Cuttings should root in a month or more. Pot them individually in soil and set them in a cold frame or nursery bed. Protect them carefully over the winter.
July is also a good month to sow fresh seed of delphiniums, larkspur, pansies, Canterbury bells, sweet william, hollyhocks and foxgloves. Individual kinds can be sown in separate pots or they can be planted in nursery beds in the garden. Be sure to label rows. In September, after the plants have several sets of true leaves, the biennial seedlings can be set permanently in the garden.

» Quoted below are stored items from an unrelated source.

(** * CMS Open Data ttbar analysis pipeline

    A shallow embedding of [ttbar_analysis_pipeline.py]: the feature
    extractor [get_features], the event selection and region split of
    [TtbarAnalysis.process], the per-event choice of the best jet
    permutation, the parity split between the two classifiers, and the
    I/O-only routine [only_do_IO]; and of the script [GetIOBranches.py]
    that selects the branches that routine reads.

    Arrays are lists, jagged (awkward) arrays are lists of lists, Python
    exceptions are [None] (or an explicit exception value), and floating
    point numbers are the IEEE-754 values of [SpecFloat]. *)

From Stdlib Require Import ZArith Bool Lia String Ascii Permutation.
From Stdlib.Floats Require Import SpecFloat.
From stdpp Require Import gmap strings list option.

(** ** Floating point *)

Module Float.

(** An IEEE-754 value: zero, infinity, NaN or [(-1)^s * m * 2^e].  The
    kinematic branches of the input files are single precision; Python
    floats and the numpy arrays created by the pipeline are double
    precision.  Comparisons read the two operands in one format. *)
Abbreviation float := spec_float.

Definition f32_sub : float -> float -> float := SFsub 24 128.
Definition f32_add : float -> float -> float := SFadd 24 128.
Definition f32_mul : float -> float -> float := SFmul 24 128.
Definition f32_sqrt : float -> float := SFsqrt 24 128.
Definition f64_add : float -> float -> float := SFadd 53 1024.
Definition f64_mul : float -> float -> float := SFmul 53 1024.
Definition fabs : float -> float := SFabs.

(** [a > b] and [a >= b]; both are false as soon as an operand is NaN. *)
Definition fgt (a b : float) : bool := SFltb b a.
Definition fge (a b : float) : bool := SFleb b a.
Definition feq (a b : float) : bool := SFeqb a b.

Definition is_nan (a : float) : bool :=
  match a with S754_nan => true | _ => false end.

(** Storing a value into an array of another dtype rounds it to that
    format (to nearest, ties to even). *)
Definition round_to (prec emax : Z) (x : float) : float :=
  match x with
  | S754_finite s m e => binary_round prec emax s m e
  | _ => x
  end.
Definition to_float64 : float -> float := round_to 53 1024.
Definition to_float32 : float -> float := round_to 24 128.

(** Literals of the source, in the format they are compared in. *)
Definition f32_25 : float := S754_finite false 13107200 (-19).
Definition f32_0_5 : float := S754_finite false 8388608 (-24).
Definition f64_0 : float := S754_zero false.
Definition f64_1 : float := S754_finite false 4503599627370496 (-52).
Definition f64_1_03 : float := S754_finite false 4638707616191611 (-52).
Definition f64_0_05 : float := S754_finite false 7205759403792794 (-57).
Definition f64_2_7 : float := S754_finite false 6079859496950170 (-51).
Definition f64_4 : float := S754_finite false 4503599627370496 (-50).
Definition f64_15 : float := S754_finite false 8444249301319680 (-49).
Definition f64_25 : float := S754_finite false 7036874417766400 (-48).
Definition f64_50 : float := S754_finite false 7036874417766400 (-47).
Lemma frames_advance_the_source_witness :
  served (calls (Peak.frame error_frame_peak))
  /\ taken (calls (Peak.frame error_frame_peak)) = 40%nat
  /\ rest (Peak.frame error_frame_peak) = skipn 40 error_frame_peak.
Proof.
  destruct (frames_advance_the_source error_frame_peak)
    as (_ & _ & _ & _ & H & _).
  destruct H as (Hserved & Htaken & Hrest & _); [vm_compute; lia|].
  split; [exact Hserved|]. split; [exact Htaken | exact Hrest].
Defined.

Lemma whole_elements (dl size : Z) :
  0 < size -> 0 <= dl -> dl mod size = 0 ->
  Z.of_nat (Z.to_nat (Z.quot dl size) * Z.to_nat size) = dl.
Proof.
  intros Hsize Hdl Hmod.
  rewrite Z.quot_div_nonneg by lia.
  assert (0 <= dl / size) by (apply Z.div_pos; lia).
  rewrite Nat2Z.inj_mul, !Z2Nat.id by lia.
  pose proof (Z.div_mod dl size ltac:(lia)). lia.
Qed.

(** X11: in [read_spectral_data.c], for a frame with data offset 16
    whose data length is below 2^31 and is a whole number of elements (a
    multiple of 8 for sweep types 0 and 1, at least 8 for sweep type 1, a
    multiple of 12 for sweep type 2), the packet size the header decoder
    shows, [offset + length + 8], is exactly the number of bytes the
    frame asks the source for. *)
Theorem packet_size_is_bytes_taken (s : list byte) :
  let h := header_of s in
  let dl := dataLength (header_shown h) in
  DO h = 16 -> 0 <= dl < 2 ^ 31 ->
  (sweep_type h = 0 /\ dl mod 8 = 0)
  \/ (sweep_type h = 1 /\ dl mod 8 = 0 /\ 8 <= dl)
  \/ (sweep_type h = 2 /\ dl mod 12 = 0) ->
  Z.of_nat (consumed (calls (Spectral.frame s)))
  = totalPacketSize (header_shown h)
  /\ rest (Spectral.frame s) = skipn (Z.to_nat (totalPacketSize (header_shown h))) s.
Proof.
  intros h dl Hdo Hdl Hcase.
  pose proof (header_ints
                (overwrite (zeroed HEADER_SIZE)
                           (firstn (Z.to_nat HEADER_SIZE) s))) as I.
  cbv zeta in I. fold (header_of s) in I. fold h in I. fold dl in I.
  destruct I as (_ & HDL & Hr & Hoff).
  assert (EDL : DL h = dl) by lia.
  assert (Esize : totalPacketSize (header_shown h) = dl + 24).
  { change (totalPacketSize (header_shown h))
      with (uint32_t (dataOffset (header_shown h) + dl + 8)).
    rewrite <- Hoff, Hdo. unfold uint32_t.
    rewrite Z.mod_small by lia. lia. }
  assert (Easked : Z.of_nat (asked (Spectral.payload_requests h)) = dl).
  { unfold Spectral.payload_requests. rewrite EDL.
    destruct Hcase as [[Hs Hm] | [[Hs [Hm Hge]] | [Hs Hm]]];
      rewrite Hs; cbn [Z.eqb Pos.eqb].
    - rewrite asked_repeat. apply whole_elements; [reflexivity | lia | exact Hm].
    - change ((Payload_buffer, SPECTRAL_PAYLOAD_SIZE)
              :: repeat (Payload_buffer, SPECTRAL_PAYLOAD_SIZE)
                   (Z.to_nat (Z.quot dl SPECTRAL_PAYLOAD_SIZE - 1)))
        with (repeat (Payload_buffer, SPECTRAL_PAYLOAD_SIZE) 1
              ++ repeat (Payload_buffer, SPECTRAL_PAYLOAD_SIZE)
                   (Z.to_nat (Z.quot dl SPECTRAL_PAYLOAD_SIZE - 1))).
      rewrite asked_app, !asked_repeat.
      unfold SPECTRAL_PAYLOAD_SIZE.
      rewrite Z.quot_div_nonneg by lia.
      assert (1 <= dl / 8) by (apply Z.div_le_lower_bound; lia).
      rewrite Nat2Z.inj_add, !Nat2Z.inj_mul, !Z2Nat.id by lia.
      pose proof (Z.div_mod dl 8 ltac:(lia)). change (Z.of_nat 1) with 1. lia.
    - rewrite asked_repeat. apply whole_elements; [reflexivity | lia | exact Hm]. }
  assert (E : Z.of_nat (consumed (calls (Spectral.frame s))) = dl + 24).
  { unfold consumed. rewrite requests_Spectral_frame. fold h.
    rewrite Hdo. cbn [Z.eqb Pos.eqb].
    change ((Header_buffer, HEADER_SIZE)
            :: Spectral.payload_requests h ++ [(Flag_buffer, FLAG_SIZE)])
      with ([(Header_buffer, HEADER_SIZE)]
            ++ Spectral.payload_requests h ++ [(Flag_buffer, FLAG_SIZE)]).
    rewrite !asked_app, !Nat2Z.inj_add, Easked. cbn. lia. }
  split; [lia|].
  rewrite advances_Spectral_frame. f_equal. lia.
Qed.
(** X5.  The update history does not show: two Ready trees over the same
    element sequence with the same comparator (one built by [prepare], the
    other reached through [set_leaf] calls) have the same sizes, hold the
    same value in every node that overlaps a valid leaf, and answer every
    valid query alike, with the same reads; no property of the comparator
    is needed. *)
Theorem history_independent (t t' : SegmentTree T) (l : list T) :
  Ready dflt t l -> Ready dflt t' l -> compare_ t = compare_ t' ->
  m_ t = m_ t' /\ n_ t = n_ t' /\
  (forall j, 1 <= j -> overlaps (m_ t) (n_ t) j -> data_ t !! j = data_ t' !! j) /\
  (forall from to, from <= to -> to < length l ->
     get_value t' from to = get_value t from to).
Proof.
  intros Hr Hr' Hceq. apply Ready_Inv in Hr as Hinv. apply Ready_Inv in Hr' as Hinv'.
  pose proof (Inv_length dflt t l Hinv) as Hll.
  pose proof (Inv_length dflt t' l Hinv') as Hll'.
  pose proof (Inv_data_length dflt t l Hinv) as Hlen.
  pose proof (Inv_data_length dflt t' l Hinv') as Hlen'.
  destruct Hinv as (cmp & L & Hc & Hn & Hm1 & Hmn & HL & _ & _ & Hleaf & Hw).
  destruct Hinv' as (cmp' & L' & Hc' & Hn' & _ & Hmn' & HL' & _ & _ & Hleaf' & Hw').
  assert (Hm : m_ t = m_ t') by lia.
  assert (Hnn : n_ t = n_ t').
  { rewrite Hn, Hn'. rewrite Hn in Hmn. rewrite Hn' in Hmn'. rewrite <- Hm in Hmn', HL'.
    apply (pow2_bracket_unique (m_ t)); assumption. }
  rewrite Hc, Hc' in Hceq. injection Hceq as <-.
  rewrite <- Hm, <- Hnn in Hw', Hleaf', Hlen'.
  assert (Hcan : forall s j, n_ t <= j * 2 ^ s -> j * 2 ^ s < m_ t + n_ t ->
                   data_ t !! j = data_ t' !! j).
  { intros s j Hj1 Hj2. pose proof (pow2_pos s) as Hs.
    assert (j < m_ t + n_ t) by nia.
    rewrite (lookup_val dflt (data_ t) j), (lookup_val dflt (data_ t') j) by lia.
    f_equal. apply (winv_canonical cmp (m_ t) (n_ t) _ _ Hw Hw') with (s := s); auto.
    intros p Hp. rewrite Hleaf, Hleaf' by lia. reflexivity. }
  split; [exact Hm |]. split; [exact Hnn |]. split.
  - intros j Hj Hov. rewrite Hn in *.
    assert (Hj2 : j < 2 * 2 ^ L).
    { destruct Hov as (p & Hp & k & Hk). apply div_pow2_bounds in Hk as [Hk _].
      pose proof (pow2_pos k). nia. }
    destruct (height_exists L j Hj Hj2) as (s & Hs1 & Hs2).
    apply (Hcan s j Hs1). apply (overlaps_iff L (m_ t) j s Hmn Hs1 Hs2). exact Hov.
  - intros from to Hft Hto. rewrite Hll in Hto.
    destruct (get_value_spec dflt t l from to (Ready_Inv dflt t l Hr) Hft Hto)
      as (r & tr & Hg & _ & _ & _ & Hag).
    rewrite Hg. apply Hag; [lia | lia | congruence |].
    split; [lia |]. intros q (s & Hs1 & Hs2). symmetry.
    apply (Hcan s q); pose proof (pow2_pos s); nia.
Qed.

End Semantics.

Lemma writes_app tr1 tr2 : writes (tr1 ++ tr2) = writes tr1 + writes tr2.
Proof. unfold writes. rewrite List.filter_app, length_app. reflexivity. Qed.

Section Cost.

Context {T : Type}.
Variable dflt : T.
Variable cmp : comparator T.

Abbreviation cell := (val dflt).
(** [_green_task]: [while is_async(result): result =
    greenlet.switch((yield from result))], after one [switch]. *)
Definition _green_task_loop (g : gid) (r : switched) (w : world) : world :=
  match r with
  | SwValue v =>
      match v with
      | VAwaitable a => yield_from a g w
      | _ => w
      end
  | SwRaise e => set_task_errors (task_errors w ++ [e]) w
  end.

(** [_green_task]: [result = greenlet.switch(task)] and the loop. *)
Definition _green_task (g : gid) (t : option task) (w : world) : world :=
  let '(r, w1) := greenlet_switch g (ArgTask t) w in
  _green_task_loop g r w1.

(** [_green_task] woken up: the awaited value goes into the greenlet; an
    awaitable that failed raises in [_green_task] itself. *)
Definition _green_task_wakeup (g : gid) (r : result value) (w : world)
  : world :=
  match r with
  | Ok v =>
      let '(r', w1) := greenlet_switch g (ArgValue v) w in
      _green_task_loop g r' w1
  | Err e => set_task_errors (task_errors w ++ [e]) w
  end.

Definition PoolClosed : exn :=
  Exn RuntimeError "cannot schedule new futures after shutdown".

(** [submit(func, *args, **kwargs)].  The pool is driven by the main
    greenlet of one thread, so [self._shutdown_lock] is free at every
    call and [with self._shutdown_lock] changes nothing. *)
Definition submit (c : code) (w : world) : result fid * world :=
  if _shutdown w then (Err PoolClosed, w)
  else
    let '(f, w1) := new_future w in
    let w2 := set_submitted (submitted w1 ++ [f]) w1 in
    (Ok f, _put (Some (f, c)) w2).

(** [shutdown(wait)] *)
Definition shutdown (wait : bool) (w : world) : option fid * world :=
  let w1 := _put None (set_shutdown true w) in
  if wait then
    let '(f, w2) := new_future w1 in
    (Some f, set_waiter (Some f) w2)
  else (None, w1).
(** X19: when the endpoint answers the query of [_true_retrieve] with
    bindings that all have an attribute and a value, [_true_retrieve]
    returns a dictionary that holds, for an attribute, the largest of the
    values bound to it that are not in [BAD_VALUES], and holds nothing
    else. *)
Theorem true_retrieve_keeps_the_largest_values
    (query_sparql : string → outcome (list (gmap string string)))
    (mem_id : string) (bindings : list (gmap string string)) :
  query_sparql (retrieve_text mem_id) = Ok bindings →
  Forall (λ b, is_Some (b !! "attr") ∧ is_Some (b !! "value")) bindings →
  ∃ result,
    _true_retrieve query_sparql mem_id = Ok result ∧
    ∀ attr val,
      result !! attr = Some val ↔
      (val ∉ BAD_VALUES) ∧
      (∃ b, b ∈ bindings ∧ b !! "attr" = Some attr ∧ b !! "value" = Some val) ∧
      ∀ b val', b ∈ bindings → b !! "attr" = Some attr →
        b !! "value" = Some val' → val' ∉ BAD_VALUES →
        String.ltb val val' = false.
Proof.
  intros Hq Hall. unfold _true_retrieve. cbv zeta. rewrite Hq.
  cbn [mbind outcome_bind].
  destruct (group_bindings_spec bindings ∅ Hall) as (grouped & -> & Hg & Hne).
  cbn [mbind outcome_bind].
  assert (∀ a vals, grouped !! a = Some vals → vals ≠ ∅) as Hne'.
  { apply Hne. intros a vals. by rewrite lookup_empty. }
  assert (∀ a vals, grouped !! a = Some vals →
            ∃ m, py_max (elements vals) = Ok m ∧ m ∈ vals ∧
                 ∀ y, y ∈ vals → String.ltb m y = false) as Hmax.
  { intros a vals Hvals. destruct (py_max_spec (elements vals)) as (m & Hm & Hin & Hge).
    - intros Hnil. apply elements_empty_inv in Hnil.
      apply (Hne' a vals Hvals). by apply leibniz_equiv.
    - exists m. split; [done|]. split; [by apply elem_of_elements|].
      intros y Hy. apply Hge. by apply elem_of_elements. }
  destruct (dict_mapM_spec (λ vals : gset string, py_max (elements vals)) grouped)
    as (result & -> & Hres).
  { intros k vals Hk. destruct (Hmax k vals Hk) as (m & Hm & _). by exists m. }
  exists result. split; [done|]. intros attr val. rewrite Hres.
  assert (∀ v, v ∈ default ∅ (grouped !! attr) ↔
            (v ∉ BAD_VALUES) ∧
            ∃ b, b ∈ bindings ∧ b !! "attr" = Some attr ∧ b !! "value" = Some v)
    as Hg'.
  { intros v. rewrite Hg, lookup_empty. simpl.
    split; [|by right]. intros [Hv|Hv]; [|done].
    by apply not_elem_of_empty in Hv. }
  destruct (grouped !! attr) as [vals|] eqn:Hvals; simpl in *.
  - destruct (Hmax attr vals Hvals) as (m & -> & Hin & Hge). split.
    + intros [= <-]. apply Hg' in Hin as [Hbad Hb].
      split; [done|]. split; [done|].
      intros b val' Hb' Ha' Hv' Hbad'. apply Hge, Hg'. split; [done|].
      by exists b.
    + intros (Hbad & Hb & Hlargest). f_equal.
      assert (val ∈ vals) as Hval by (by apply Hg').
      apply string_ltb_total; [by apply Hge|].
      apply Hg' in Hin as (Hbad' & b & Hb' & Ha' & Hv').
      by apply (Hlargest b m).
  - split; [done|]. intros (Hbad & Hb & _).
    assert (val ∈ (∅ : gset string)) as Hval by (by apply Hg').
    by apply not_elem_of_empty in Hval.
Qed.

Fruit trees should be thinned if the boughs are too heavily with young fruit. The excess can be pinched off or cut off with pruning shears. Also, spray schedules must be maintained to keep the fruit free of disease and pests.
It is not too early to study bulb catalogues and plan next spring's garden. The bulbs will not be shipped until fall, but early orders usually get first choice.
Keep the vegetable garden productive. Where spinach and lettuce grew, plant New Zealand spinach and Swiss chard. When pea vines are pulled out, plant beans. Set out lettuce seedlings where the radishes grew. Buy seed packets now to start seed indoors next month of broccoli, cabbage and kale. Seedlings will be set out in August.